Right now I am in love with with the stallion Cosmopolitan, hes only three years old this year, but I think he will be perfect for my yearling filly when (and if) it's time to breed her. 






But I also have this nice stallion in mind.


----------



## SorrelHorse (Apr 9, 2009)

I would breed Selena to either Sherry Cervi's Dinero or Dash for Cash for a barrel horse baby, or Pale Face Dunnit or Matt Dillon Dunnit for a reiner/cowhorse baby.


----------



## Chiilaa (Aug 12, 2010)

My dream breeding (alive or dead) was done in the '70s, by an Australian woman. She took an Aswan daughter, and bred her to Hadban Enzahi. That would be my dream breeding, and she was lucky enough to get a beautiful filly from the cross. Now my realistic dream is to own a descendant of that line.


----------



## texasreb (Aug 11, 2012)

Donegal Dr. Pepper


----------



## GamingGrrl (Jan 16, 2013)

I own geldings, but I love me some Colonels Smoking Gun (Gunner). 
_Posted via Mobile Device_


----------



## FGRanch (Feb 9, 2008)

GamingGrrl said:


> I own geldings, but I love me some Colonels Smoking Gun (Gunner).
> _Posted via Mobile Device_


 
I love his son Colonels Lil Gun, and Gunnatrashya (Drollllllsssss, out of my fave mare)


----------



## Brighteyes (Mar 8, 2009)

I have a foundation bred SSH mare. If I ever bred her, I would toss between:

Undertaker's Gravedigger










Hardcastle's Prime Sun










Or Hi Time Higg:


----------



## WSArabians (Apr 14, 2008)

I can't decide on one, so either of these would work fine with me:

Khemosabi:










Serafix:










Aulrab:










Muscat:










Raffon Abida:










Al-Marah Matt Dillon:










TA Mozart:










Kordelas:










Xenophonn:










Ideally, I would have a mare for each, and each would have a filly.


----------



## WSArabians (Apr 14, 2008)

FGRanch said:


> I love his son Colonels Lil Gun, and Gunnatrashya (Drollllllsssss, out of my fave mare)

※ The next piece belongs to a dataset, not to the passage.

(** Nobody's request for a gateway endpoint. *)
Definition slipped : Scope := scope_of "/health/gateway/gw/mlflow/invocations" [("x-forwarded-prefix", "/health")].
Lemma a_forwarded_prefix_opens_every_route_witness :
  ∃ req, through_the_middlewares env slipped started = (Ok (Routed req None "/gateway/gw/mlflow/invocations"), started) ∧ fa_state req = None.
Proof. apply (a_forwarded_prefix_opens_every_route env slipped started None "gateway/gw/mlflow/invocations"); reflexivity. Defined.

Isn't that Gunnie's mom? Or sister?


----------



## Golden Horse (Feb 20, 2010)

Drool worthy WS, some very pretty boys there.

I'm not sure who I would choose if I had the whole world to choose from, but the only breeding that I may do at sometime is take Emmy to visit this guy:

Empres PASB


----------



## FGRanch (Feb 9, 2008)

WSArabians said:


> Isn't that Gunnie's mom? Or sister?


She is by Gunnies 3/4 brother so her neice?! :lol:

Oh my hot darn Mozart is the best looking Arab EVER...in my opinion.


----------



## deserthorsewoman (Sep 13, 2011)

Chiilaa said:


> My dream breeding (alive or dead) was done in the '70s, by an Australian woman. She took an Aswan daughter, and bred her to Hadban Enzahi. That would be my dream breeding, and she was lucky enough to get a beautiful filly from the cross. Now my realistic dream is to own a descendant of that line.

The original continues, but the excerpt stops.